Facebook Mobile Drops Pull For Push-based Snapshot + Delta Model

We've learned mobile is different. In If You're Programming A Cell Phone Like A Server You're Doing It Wrong we learned programming for a mobile platform is its own specialty. In How Facebook Makes Mobile Work At Scale For All Phones, On All Screens, On All Networks we learned bandwidth on mobile networks is a precious resource.

Given all that, how do you design a protocol to sync state (think messages, comments, etc.) between mobile nodes and the global state holding servers located in a datacenter?

Facebook recently wrote about their new solution to this problem in Building Mobile-First Infrastructure for Messenger. They were able to reduce bandwidth usage by 40% and reduced by 20% the terror of hitting send on a phone.

That's a big win...that came from a protocol change.

Facebook Messanger went from a traditional notification triggered full state pull:

The original protocol for getting data down to Messenger apps was pull-based. When receiving a message, the app first received a lightweight push notification indicating new data was available. This triggered the app to send the server a complicated HTTPS query and receive a very large JSON response with the updated conversation view.

To a more sophisticated push-based snapshot + delta model:

We further optimized this flow by moving away from JSON encoding for the messages and delta updates. JSON is great if you need a flexible, human-readable format for transferring data without a lot of developer overhead. However, JSON is not very efficient on the wire. Compression helps some, but it doesn’t entirely compensate for the inherent inefficiencies of JSON’s wire format. We evaluated several possibilities for replacing JSON and ultimately decided to use Thrift. Switching to Thrift from JSON allowed us to reduce our payload size on the wire by roughly 50%.

On the server side Facebook also innovated:

Iris is a totally ordered queue of messaging updates (new messages, state change for messages read, etc.) with separate pointers into the queue indicating the last update sent to your Messenger app and the traditional storage tier. When successfully sending a message to disk or to your phone, the corresponding pointer is advanced. When your phone is offline, or there is a disk outage, the pointer stays in place while new messages can still be enqueued and other pointers advanced. As a result, long disk write latencies don't hinder Messenger's real-time communication, and we can keep Messenger and the traditional storage tier in sync at independent rates. Effectively, this queue allows a tiered storage model based on recency.
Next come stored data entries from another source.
(* ===== verification/LocalApiProofs.v ===== *)
(** * Correctness of the loopback API (LocalApi)

    The query parameter round trip, the ConsumerChoice masking, and the shared
    cache as a transition system. *)
From stdpp Require Import base gmap strings list sorting relations.
From Stdlib Require Import ZArith Lia.
From S2P Require Import Prelude GoText ApiTypes ConsumerTypes Kube MemServer Effects Chunk Wire.
From S2P Require Import AgentClient Catalog Registry Placement PlacementProofs Prober Selection.
From S2P Require Import ReservationApi AdvertisementApi Brain LocalApi.
Import GoFloat.

Open Scope Z_scope.

(** ** The latency bound on the wire *)

(** Every latency bound the CRD admits survives the query parameter, an
    absent bound stays absent, and whatever a caller sends, an accepted bound is
    between 1 ms and the largest int32. *)
Theorem LatencyBound_roundtrip :
  DecodeLatencyBound (EncodeLatencyBound None) = Ok None ∧
  (∀ b, 1 ≤ lb_MaxLatencyMs b ≤ GoInt.int32_max →
     DecodeLatencyBound (EncodeLatencyBound (Some b)) = Ok (Some b)) ∧
  (∀ q b, DecodeLatencyBound q = Ok (Some b) → 1 ≤ lb_MaxLatencyMs b ≤ GoInt.int32_max).
Proof.
  split_and!.
  - done.
  - intros [ms] Hms. cbn [lb_MaxLatencyMs] in Hms. unfold DecodeLatencyBound, EncodeLatencyBound.
    unfold values_Get. rewrite lookup_singleton_eq. cbn [lb_MaxLatencyMs].
    unfold GoInt.int32_max in Hms.
    assert (ParseInt 32 (Itoa ms) = Some ms) as Hp by (apply ParseInt_Itoa; lia).
    rewrite decide_False by (intros E; by rewrite E in Hp).
    cbv zeta. rewrite Hp. destruct (Z.ltb_spec ms 1); [lia|].
    rewrite GoInt.to_int32_id by (unfold GoInt.is_int32, GoInt.int32_min, GoInt.int32_max; lia). done.
  - intros q [ms]. unfold DecodeLatencyBound. cbv zeta.
    case_decide; [done|]. destruct (ParseInt 32 (values_Get q QueryMaxLatencyMs)) as [n|] eqn:E; [|done].
    destruct (Z.ltb_spec n 1); [done|]. intros [= <-]. cbn [lb_MaxLatencyMs].
    apply ParseInt_range in E.
    rewrite GoInt.to_int32_id; unfold GoInt.is_int32, GoInt.int32_min, GoInt.int32_max; lia.
Qed.

Section LocalApiProofs.
Context `{Platform}.

(** ** Masking to the first available provider *)
Lemma elem_of_capacity groups p : p ∈ capacity_of groups ↔ has_capacity groups p.
Proof.
  unfold capacity_of, has_capacity. rewrite elem_of_list_to_set, list_elem_of_fmap.
  setoid_rewrite list_elem_of_filter. naive_solver.
Qed.

Lemma first_available_spec capacity ranked :
  (first_available capacity ranked = "" ∧ ∀ id, id ∈ ranked → id ∉ capacity) ∨
  ∃ l1 l2, ranked = l1 ++ first_available capacity ranked :: l2 ∧
    first_available capacity ranked ∈ capacity ∧ ∀ id, id ∈ l1 → id ∉ capacity.
Proof.
  induction ranked as [|id ranked IH]; simpl; [left; split; [done|]; by intros ? ?%elem_of_nil|].
  case_decide as Hd.
  - right. exists [], ranked. split_and!; [done..|]. by intros ? ?%elem_of_nil.
  - destruct IH as [[E Hn]|(l1 & l2 & E & Hin & Hl)].
    + left. split; [done|]. intros i [->|]%elem_of_cons; auto.
    + right. exists (id :: l1), l2. split_and!; [by rewrite E at 1|done|].
      intros i [->|]%elem_of_cons; auto.
Qed.

(** After masking, what can grow could grow before and belongs to the chosen
    provider. *)
Lemma maskToFirstAvailable_growable resp ranked v :
  v ∈ nl_NodeGroups (maskToFirstAvailable resp ranked) → growable v = true →
  v ∈ nl_NodeGroups resp ∧
  ng_ProviderClusterID v = first_available (capacity_of (nl_NodeGroups resp)) ranked.
Proof.
  unfold maskToFirstAvailable. cbn [nl_NodeGroups with_groups].
  intros (w & -> & Hw)%list_elem_of_fmap. case_decide; [done|]. by rewrite mask_growable.
Qed.

(** Masking to a ranking leaves at most one provider that can grow: the
    first ranked provider with capacity, with its groups untouched; it keeps
    every group in place and never raises a maximum. *)
Theorem maskToFirstAvailable_correct resp ranked :
  let out := nl_NodeGroups (maskToFirstAvailable resp ranked) in
  let chosen := first_available (capacity_of (nl_NodeGroups resp)) ranked in
  Forall2 narrowed (nl_NodeGroups resp) out ∧
  (∀ v, growable v = true → v ∈ out ↔ v ∈ nl_NodeGroups resp ∧ ng_ProviderClusterID v = chosen) ∧
  ((∃ l1 l2, ranked = l1 ++ chosen :: l2 ∧ has_capacity (nl_NodeGroups resp) chosen ∧
      ∀ id, id ∈ l1 → ¬ has_capacity (nl_NodeGroups resp) id) ∨
   (chosen = "" ∧ ∀ id, id ∈ ranked → ¬ has_capacity (nl_NodeGroups resp) id)).
Proof.
  cbv zeta. split_and!.
  - unfold maskToFirstAvailable. cbn [nl_NodeGroups with_groups].
    apply Forall2_fmap_r, Forall_Forall2_diag, Forall_true. intros v.
    simpl. destruct (decide _); split_and!; auto.
  - intros v Hg. split; [intros Hv; by apply maskToFirstAvailable_growable|].
    intros [Hv E]. unfold maskToFirstAvailable. cbn [nl_NodeGroups with_groups].
    apply list_elem_of_fmap. exists v. by rewrite decide_True.
  - destruct (first_available_spec (capacity_of (nl_NodeGroups resp)) ranked)
      as [[E Hn]|(l1 & l2 & E & Hin & Hl)]; [right|left].
    + split; [done|]. intros id Hid Hc. apply (Hn id Hid). by apply elem_of_capacity.
    + exists l1, l2. split_and!; [done|by apply elem_of_capacity|].
      intros id Hid Hc. apply (Hl id Hid). by apply elem_of_capacity.
Qed.

(** ** ConsumerChoice exposes one provider *)
Definition one_provider (groups : list NodeGroupView) : Prop :=
  ∀ v w, v ∈ groups → w ∈ groups → growable v = true → growable w = true →
    ng_ProviderClusterID v = ng_ProviderClusterID w.

Lemma first_available_one resp ranked :
  one_provider (nl_NodeGroups (maskToFirstAvailable resp ranked)).
Proof.
  intros v w Hv Hw Gv Gw. destruct (maskToFirstAvailable_growable _ _ _ Hv Gv) as [_ ->].
  by destruct (maskToFirstAvailable_growable _ _ _ Hw Gw) as [_ ->].
Qed.

Lemma mask_everything_one resp : one_provider (nl_NodeGroups (mask_everything resp)).
Proof.
  intros v w Hv _ Gv. apply list_elem_of_fmap in Hv as (u & -> & _). by rewrite mask_growable in Gv.
Qed.

(** A program establishes a postcondition that every outcome satisfies. *)
Lemma ewp_always {E} {R : E → Type} {V A} C (X : V → ∀ e, R e → V → Prop) (p : eff E R A)
    (Q : A → store → V → Prop) m v : (∀ a m' v', Q a m' v') → ewp C X p Q m v.
Proof.
  intros HQ. revert m v. induction p as [a|r k IH|e k IH]; intros m v; simpl; auto.
Qed.

Definition serves_one (o : served) : Prop :=
  ∀ resp, o.1.2 = LocalOK StatusOK resp →
    nl_AppliedPlacement resp = PlacementStrategyConsumerChoice ∨ is_Some o.2 →
    one_provider (nl_NodeGroups resp).

Lemma localWriteError_fails {B} err (b : B) status : localWriteError err ≠ LocalOK status b.
Proof. unfold localWriteError, writeRawError. by repeat case_match. Qed.

(** Whatever the Broker, the brain, the prober and the cluster answer, a
    node-group list served while the placement is ConsumerChoice, or while a
    model is being asked, never lets more than one provider grow. *)
Theorem handleNodeGroups_consumer_choice `{GoRuntime} {V} C
    (X : V → ∀ c, local_answer c → V → Prop) s loc query m v :
  ewp C X (handleNodeGroups s loc query) (λ o _ _, serves_one o) m v.
Proof.
  unfold handleNodeGroups. destruct (DecodeLatencyBound query) as [bound|e]; [|by intros ? [=]].
  apply ewp_bind, ewp_always. intros [s' [resp|err]] m1 v1.
  2:{ intros resp E. by destruct (localWriteError_fails err resp StatusOK). }
  apply ewp_bind, ewp_always. intros resp' m2 v2.
  apply ewp_bind, ewp_always. intros [prompt|] m3 v3; unfold chooseProvider.
  - apply ewp_bind, ewp_always. intros t m4 v4. destruct (ai_poll _ _ _) as [a [ranked|start]].
    + intros r [= <-] _. apply first_available_one.
    + intros r [= <-] _. apply mask_everything_one.
  - intros r. cbn [serveNodeGroups fst snd]. case_decide as Hd; intros [= <-] [Ha|[? [=]]].
    + apply first_available_one.
    + done.
Qed.

(** ** The shared ranking cache *)

(** A configuration: the cache, the background tasks running, as prompt and
    groups, and every ranking a task has stored, with the prompt and the groups
    it answers. *)
Record ai_config := mkAIConfig {
  cf_state : AIState;
  cf_tasks : list (string * list NodeGroupView);
  cf_stored : list (string * list NodeGroupView * list string)
}.

(** Handlers poll and tasks finish in any order, at any time; a poll may carry
    any prompt, and the model may answer anything. *)
Inductive ai_step : ai_config → ai_config → Prop :=
| step_poll st tasks stored prompt groups t :
    ai_step (mkAIConfig st tasks stored)
      (mkAIConfig (ai_poll st prompt t).1
         (match (ai_poll st prompt t).2 with
          | AIWait true => (prompt, groups) :: tasks
          | _ => tasks
          end) stored)
| step_finish st t1 prompt groups t2 stored trace t :
    sound_trace groups trace →
    ai_step (mkAIConfig st (t1 ++ (prompt, groups) :: t2) stored)
      (let st' := ai_finish st prompt groups trace t in
       mkAIConfig st' (t1 ++ t2)
         (if decide (ai_prompt st = prompt) then (prompt, groups, ai_result st') :: stored
          else stored)).

(** A complete ranking: without repetitions, over the providers that had
    capacity, and naming all of them. *)
Definition complete_ranking (groups : list NodeGroupView) (ranked : list string) : Prop :=
  ∀ id, id ∈ ranked ↔ has_capacity groups id.

Record ai_inv (c : ai_config) : Prop := {
  ai_one_task : (length (cf_tasks c) ≤ 1)%nat;
  ai_flag : ai_running (cf_state c) = true ↔ cf_tasks c ≠ [];
  ai_origin : ai_result (cf_state c) ≠ [] →
    ∃ groups, (ai_prompt (cf_state c), groups, ai_result (cf_state c)) ∈ cf_stored c;
  ai_complete : ∀ prompt groups ranked, (prompt, groups, ranked) ∈ cf_stored c →
    complete_ranking groups ranked
}.

Lemma completeRanking_complete ranked groups :
  (∀ id, id ∈ ranked → has_capacity groups id) → complete_ranking groups (completeRanking ranked groups).
Proof.
  intros Hr id. unfold completeRanking.
  assert (∀ l out, id ∈ foldl complete_step out l ↔ id ∈ out ∨ id ∈ l) as Hf.
  { induction l as [|x l IH]; intros out; simpl; [rewrite elem_of_nil; tauto|].
    rewrite IH, elem_of_cons. unfold complete_step. case_decide; [intuition congruence|].
    rewrite elem_of_app, list_elem_of_singleton. tauto. }
  rewrite Hf, DeterministicFallback_elem. split; [|by right]. intros [?|?]; auto.
Qed.

Lemma ai_finish_ranking st prompt groups trace t :
  sound_trace groups trace → ai_prompt st = prompt →
  complete_ranking groups (ai_result (ai_finish st prompt groups trace t)).
Proof.
  intros (_ & Hcap & _) Hp. unfold ai_finish. rewrite decide_True by done. cbn [ai_result].
  apply completeRanking_complete. intros id Hid.
  destruct (tr_Err trace), (tr_Ranked trace) as [|r l] eqn:E;
    try (by apply DeterministicFallback_elem). by apply Hcap.
Qed.

Lemma ai_inv_step c c' : ai_inv c → ai_step c c' → ai_inv c'.
Proof.
  intros [Hone Hflag Horig Hcomp]. destruct 1 as [st tasks stored prompt groups t|
    st t1 prompt groups t2 stored trace t Htr]; simpl in *.
  - unfold ai_poll.
    set (st1 := if decide (ai_prompt st = prompt) then st else mkAI (ai_running st) [] 0 prompt).
    assert (ai_running st1 = ai_running st) as Er by (unfold st1; by case_decide).
    assert (ai_result st1 ≠ [] → ai_prompt st1 = ai_prompt st ∧ ai_result st1 = ai_result st) as Eo
      by (unfold st1; case_decide; simpl; intros Hx; [done|by destruct Hx]).
    assert (ai_result st1 ≠ [] → ∃ groups, (ai_prompt st1, groups, ai_result st1) ∈ stored) as Ho1.
    { intros Hne. destruct (Eo Hne) as [-> E]. rewrite E in *. auto. }
    destruct (negb _ && _); simpl; [split; simpl; try done; by rewrite Er|].
    destruct (ai_running st1) eqn:Ew; simpl.
    + split; simpl; try done. rewrite Ew. by rewrite <-Hflag, <-Er.
    + split; simpl; try done. rewrite <-Er in Hflag.
      destruct tasks as [|tk tks]; [simpl; lia|].
      assert (false = true) by (by apply Hflag). done.
  - assert (t1 = [] ∧ t2 = []) as [-> ->].
    { rewrite length_app in Hone. simpl in Hone.
      destruct t1, t2; simpl in Hone; try lia; done. }
    simpl. set (st' := ai_finish st prompt groups trace t).
    assert (ai_running st' = false ∧ ai_prompt st' = ai_prompt st) as [Er Ep]
      by (unfold st', ai_finish; by case_decide).
    assert (ai_running st' = true ↔ ([] : list (string * list NodeGroupView)) ≠ []) as Hf
      by (by rewrite Er).
    destruct (decide (ai_prompt st = prompt)) as [Hp|Hp].
    + split; simpl; [lia|done| |].
      * intros _. exists groups. rewrite Ep, Hp. constructor.
      * intros p g r [E|Hin]%elem_of_cons; [|eauto]. injection E as -> -> ->.
        by apply ai_finish_ranking.
    + assert (ai_result st' = ai_result st) as E
        by (unfold st', ai_finish; by rewrite decide_False).
      split; simpl; [lia|done| |done]. by rewrite E, Ep.
Qed.

(** C33: However the polls and the background calls interleave, at most one
    language-model call is in flight and the running flag tells whether one is;
    a cached ranking was computed for the very prompt it is cached under, and it
    names exactly the providers that had capacity when that call started. *)
Theorem ai_cache_invariant c :
  rtc ai_step (mkAIConfig ai_init [] []) c → ai_inv c.
Proof.
  intros Hr. assert (ai_inv (mkAIConfig ai_init [] [])) as H0.
  { split; simpl; [lia|done|done|]. by intros ? ? ? ?%elem_of_nil. }
  induction Hr; eauto using ai_inv_step.
Qed.
End LocalApiProofs.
Delta based syncing strategies are very common in Network Management systems where devices keep a north bound management system in sync by sending deltas. The problem with a delta based approach is it's easy for clients to get out of sync. What if changes happen at a rate faster than than deltas can be moved through the system? Or queues get full? Or the network drops updates? The client will get out of sync and it won't even know it. Sequence numbers can be used to trigger a full sync pull if there's an out of sync situation.